For the records that follow, please set down exactly the lines between the one holding "does any criterion" and the one holding "destruct (row_match snap", inclusive, and only those.

[[ TASK INPUT, beginning ]]

(** X4: a criterion on a column the snapshot lacks matches no row, and so
    does any criterion on a snapshot without an [id] column: the operation
    answers [True] after the fetch alone. *)
Theorem bulk_delete_where_unknown_column {σ} (gw : Gateway σ)
    (table_name : string) (where_ : record) (st : σ) (snap : snapshot) (st1 : σ) :
  gw_fetch_table gw table_name st = (Ok snap, st1) →
  snap !! "id" = None ∨ (∃ col, col ∈ dom where_ ∧ col ∉ dom snap) →
  bulk_delete_where gw table_name where_ st
  = (Ok true, st1, [EFetchTable table_name (Ok snap)]).
Proof.
  intros Hfetch Hno. rewrite (bulk_delete_where_run gw _ _ _ _ _ Hfetch).
  assert (matching_row_ids snap where_ = []) as ->; [|done].
  unfold matching_row_ids. destruct Hno as [->|(col & [val Hval]%elem_of_dom & Hsnap)].
  - reflexivity.
  - apply scan_rows_no_match. intros i.
    destruct (row_match snap where_ i) eqn:Hm; [|done].
    apply row_match_spec in Hm. destruct (Hm col val Hval) as (cells & _ & Hcol & _).
    exfalso. apply Hsnap. apply elem_of_dom. eauto.
Qed.

Lemma bulk_delete_where_unknown_column_witness :
  bulk_delete_where mem_gateway "Tasks" {[ "owner" := VStr "ann" ]} demo_store
  = (Ok true, demo_store, [EFetchTable "Tasks" (Ok tasks_snapshot)]).
Proof.
  apply bulk_delete_where_unknown_column.
  - reflexivity.
  - right. exists "owner". split.
    + apply elem_of_dom. exists (VStr "ann"). apply lookup_singleton_eq.
    + apply not_elem_of_dom. reflexivity.
Defined.

(** X5: [bulk_delete_where] never raises, never creates or updates, and
    fetches only the table it was given; if it destroys, it does so once, in
    that table, and the identifiers are a non-empty sub-sequence of the id
    column of the snapshot it fetched. *)
Theorem bulk_delete_where_deletes_fetched_ids {σ} (gw : Gateway σ)
    (table_name : string) (where_ : record) (st : σ) :
  ∃ b st' tr,
    bulk_delete_where gw table_name where_ st = (Ok b, st', tr) ∧
    ∃ r, tr = [EFetchTable table_name r] ∨
         ∃ snap row_ids r',
           r = Ok snap ∧
           tr = [EFetchTable table_name r; EDestroy table_name row_ids r'] ∧
           row_ids ≠ [] ∧
           row_ids `sublist_of` default [] (snap !! "id").
Proof.
  destruct (gw_fetch_table gw table_name st) as [[snap|] st1] eqn:Hfetch.
  - rewrite (bulk_delete_where_run gw _ where_ _ _ _ Hfetch).
    pose proof (scan_rows_sublist snap where_ 0 (default [] (snap !! "id"))) as Hsub.
    fold (matching_row_ids snap where_) in Hsub.
    destruct (matching_row_ids snap where_) as [|row_id rest] eqn:Hids.
    + eexists _, _, _. split; [reflexivity|]. exists (Ok snap). by left.
    + simpl. destruct (gw_destroy gw table_name (row_id :: rest) st1) as [r' st2].
      eexists _, _, _. split; [reflexivity|]. exists (Ok snap). right.
      exists snap, (row_id :: rest), r'. done.
  - unfold bulk_delete_where. unfold_service. rewrite Hfetch.
    eexists _, _, _. split; [reflexivity|]. exists Raise. by left.
Qed.

(** X6: adding criteria can only narrow a predicate delete: the
    identifiers matched by a larger criteria mapping are a sub-sequence of
    those matched by a smaller one, and both are sub-sequences of the id
    column. *)
Theorem matching_row_ids_more_criteria (snap : snapshot) (where_ where' : record) :
  where_ ⊆ where' →
  matching_row_ids snap where' `sublist_of` matching_row_ids snap where_ ∧
  matching_row_ids snap where_ `sublist_of` default [] (snap !! "id").
Proof.
  intros Hsub. unfold matching_row_ids. split.
  - by apply scan_rows_weaken.
  - apply scan_rows_sublist.
Qed.

Lemma matching_row_ids_more_criteria_witness :
  matching_row_ids tasks_snapshot {[ "done" := VInt 1; "title" := VStr "read" ]}
    `sublist_of` matching_row_ids tasks_snapshot {[ "title" := VStr "read" ]} ∧
  matching_row_ids tasks_snapshot {[ "title" := VStr "read" ]}
    `sublist_of` default [] (tasks_snapshot !! "id").
Proof.
  apply matching_row_ids_more_criteria.
  apply insert_subseteq. reflexivity.
Defined.

(** ** Union merge: any target *)

Section union_merge_any_target.
Context {σ : Type} (gw : Gateway σ).

(** The log of [merge_tables] for a non-empty source list and any target. *)
Lemma merge_tables_run first rest target create_new st :
  ∃ b st' c tr_schema tr_copy,
    merge_tables gw (first :: rest) target create_new st
    = (Ok b, st', tr_schema ++ tr_copy) ∧
    schema_log (merge_target target first) (merge_sources target (first :: rest))
      create_new c tr_schema ∧
    (if c then copy_log (merge_target target first)
                (merge_sources target (first :: rest)) b tr_copy
     else b = false ∧ tr_copy = []) ∧
    appends_only (merge_target target first) (merge_sources target (first :: rest))
      (tr_schema ++ tr_copy).
Proof.
  set (tgt := merge_target target first).
  set (srcs := merge_sources target (first :: rest)).
  destruct (schema_step_log gw tgt srcs create_new st) as (r1 & st1 & tr1 & Hs & Hslog).
  unfold merge_tables. fold tgt srcs.
  unfold try_except. rewrite run_bind, Hs.
  destruct r1 as [[]|]; simpl in Hslog.
  - destruct (copy_loop_log gw tgt srcs st1) as (r2 & st2 & tr2 & Hc & Hclog).
    rewrite run_bind, Hc.
    assert (appends_only tgt srcs (tr1 ++ tr2)) as Hallowed.
    { intros e [He|He]%elem_of_app.
      - eapply schema_log_allowed; [done..|]. intros e' He'. apply elem_of_app. by left.
      - by eapply copy_log_allowed. }
    destruct r2 as [[]|]; simpl in Hclog.
    + exists true, st2, true, tr1, tr2. simpl. by rewrite app_nil_r.
    + exists false, st2, true, tr1, tr2. simpl. by rewrite app_nil_r.
  - exists false, st1, false, tr1, []. simpl. split_and!; [done..|].
    rewrite app_nil_r. intros e He. by eapply schema_log_allowed.
Qed.

End union_merge_any_target.

(** A schema step ran to its end exactly when its log has no failed fetch. *)
Lemma schema_log_finished tgt srcs create_new c tr :
  schema_log tgt srcs create_new c tr →
  c = true ↔ ∀ src, EFetchTable src Raise ∉ tr.
Proof.
  intros [srcs'| |src0 srcs' first_source_data tr' Hthrow|src0 srcs'].
  - split; [|done]. intros _ src Hin. by apply elem_of_nil in Hin.
  - split; [|done]. intros _ src Hin. by apply elem_of_nil in Hin.
  - split; [|done]. intros _ src [Hin|Hin]%elem_of_cons; [done|].
    destruct Hthrow; repeat (apply elem_of_cons in Hin as [Hin|Hin]; [done|]);
      by apply elem_of_nil in Hin.
  - split; [done|]. intros Hno. destruct (Hno src0). by left.
Qed.

Lemma copy_log_finished tgt srcs b tr :
  copy_log tgt srcs b tr →
  b = true ↔ ∀ src, EFetchTable src Raise ∉ tr.
Proof.
  induction 1 as [|src srcs src_data r b tr Hrecs Hlog IH
                   |src srcs src_data b tr Hrecs Hlog IH|src srcs].
  - split; [|done]. intros _ src Hin. by apply elem_of_nil in Hin.
  - rewrite IH. split.
    + intros Hno src' Hin.
      apply elem_of_cons in Hin as [Hin|Hin]; [done|].
      apply elem_of_cons in Hin as [Hin|Hin]; [done|]. by apply (Hno src').
    + intros Hno src' Hin. apply (Hno src'). by do 2 right.
  - rewrite IH. split.
    + intros Hno src' Hin.
      apply elem_of_cons in Hin as [Hin|Hin]; [done|]. by apply (Hno src').
    + intros Hno src' Hin. apply (Hno src'). by right.
  - split; [done|]. intros Hno. destruct (Hno src). by left.
Qed.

[[ TASK INPUT, end ]]

*ANSWER SECTION*
    does any criterion on a snapshot without an [id] column: the operation
    answers [True] after the fetch alone. *)
Theorem bulk_delete_where_unknown_column {σ} (gw : Gateway σ)
    (table_name : string) (where_ : record) (st : σ) (snap : snapshot) (st1 : σ) :
  gw_fetch_table gw table_name st = (Ok snap, st1) →
  snap !! "id" = None ∨ (∃ col, col ∈ dom where_ ∧ col ∉ dom snap) →
  bulk_delete_where gw table_name where_ st
  = (Ok true, st1, [EFetchTable table_name (Ok snap)]).
Proof.
  intros Hfetch Hno. rewrite (bulk_delete_where_run gw _ _ _ _ _ Hfetch).
  assert (matching_row_ids snap where_ = []) as ->; [|done].
  unfold matching_row_ids. destruct Hno as [->|(col & [val Hval]%elem_of_dom & Hsnap)].
  - reflexivity.
  - apply scan_rows_no_match. intros i.
    destruct (row_match snap where_ i) eqn:Hm; [|done].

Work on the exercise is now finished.